§ What the exercise asks
Every record here needs to be written out again exactly.
========================================================================
(** ** Elections *)

Definition RequestVote (now : Z) (args : RequestVoteArgs) (s : Raft)
    : outcome RequestVoteReply :=
  let refuse (s : Raft) (state : Z) :=
    Ret (persist s) (Build_RequestVoteReply (m_currentTerm s) false state) in
  if m_removed s || isLearnerLocked (members s) (Z.of_nat (m_me s)) ||
     negb (isVoterLocked (members s) (rv_candidateid args)) then refuse s Expire
  else if (rv_term args <? m_currentTerm s)%Z then refuse s Expire
  else if (m_currentTerm s <? rv_term args)%Z &&
          match ck_lastLeaderContact (clocks s) with
          | None => false
          | Some t => (now - t <? minRandomizedElectionTime)%Z
          end then refuse s Expire
  else
    let s1 := if (m_currentTerm s <? rv_term args)%Z then adopt_term (rv_term args) s else s in
    ensure (rv_term args =? m_currentTerm s1)%Z in s;
    if negb (UpToDate s1 (rv_lastlogindex args) (rv_lastlogterm args)) then refuse s1 Voted
    else if negb (m_votedFor s1 =? -1)%Z && negb (m_votedFor s1 =? rv_candidateid args)%Z
    then refuse s1 Voted
    else
      let s2 := set_electionReset now (set_vote (m_currentTerm s1) (rv_candidateid args) s1) in
      Ret (persist s2) (Build_RequestVoteReply (m_currentTerm s2) true Normal).

(** [leaderUpdateCommitIndex]: the replicas that hold [index], counting the
    leader itself. *)
Definition replicas (s : Raft) (index : Z) : nat :=
  countb (λ i, isVoterLocked (members s) (Z.of_nat i) &&
               (bool_decide (i = m_me s) || (index <=? nth i (m_matchIndex s) 0)%Z))
    (seq 0 (m_peers s)).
========================================================================
§ Result below
(** ** Elections *)

Definition RequestVote (now : Z) (args : RequestVoteArgs) (s : Raft)
    : outcome RequestVoteReply :=
  let refuse (s : Raft) (state : Z) :=
    Ret (persist s) (Build_RequestVoteReply (m_currentTerm s) false state) in
  if m_removed s || isLearnerLocked (members s) (Z.of_nat (m_me s)) ||
     negb (isVoterLocked (members s) (rv_candidateid args)) then refuse s Expire
  else if (rv_term args <? m_currentTerm s)%Z then refuse s Expire
  else if (m_currentTerm s <? rv_term args)%Z &&
          match ck_lastLeaderContact (clocks s) with
          | None => false
          | Some t => (now - t <? minRandomizedElectionTime)%Z
          end then refuse s Expire
  else
    let s1 := if (m_currentTerm s <? rv_term args)%Z then adopt_term (rv_term args) s else s in
    ensure (rv_term args =? m_currentTerm s1)%Z in s;
    if negb (UpToDate s1 (rv_lastlogindex args) (rv_lastlogterm args)) then refuse s1 Voted
    else if negb (m_votedFor s1 =? -1)%Z && negb (m_votedFor s1 =? rv_candidateid args)%Z
    then refuse s1 Voted
    else
      let s2 := set_electionReset now (set_vote (m_currentTerm s1) (rv_candidateid args) s1) in
      Ret (persist s2) (Build_RequestVoteReply (m_currentTerm s2) true Normal).

(** [leaderUpdateCommitIndex]: the replicas that hold [index], counting the
    leader itself. *)
Definition replicas (s : Raft) (index : Z) : nat :=
  countb (λ i, isVoterLocked (members s) (Z.of_nat i) &&
               (bool_decide (i = m_me s) || (index <=? nth i (m_matchIndex s) 0)%Z))
    (seq 0 (m_peers s)).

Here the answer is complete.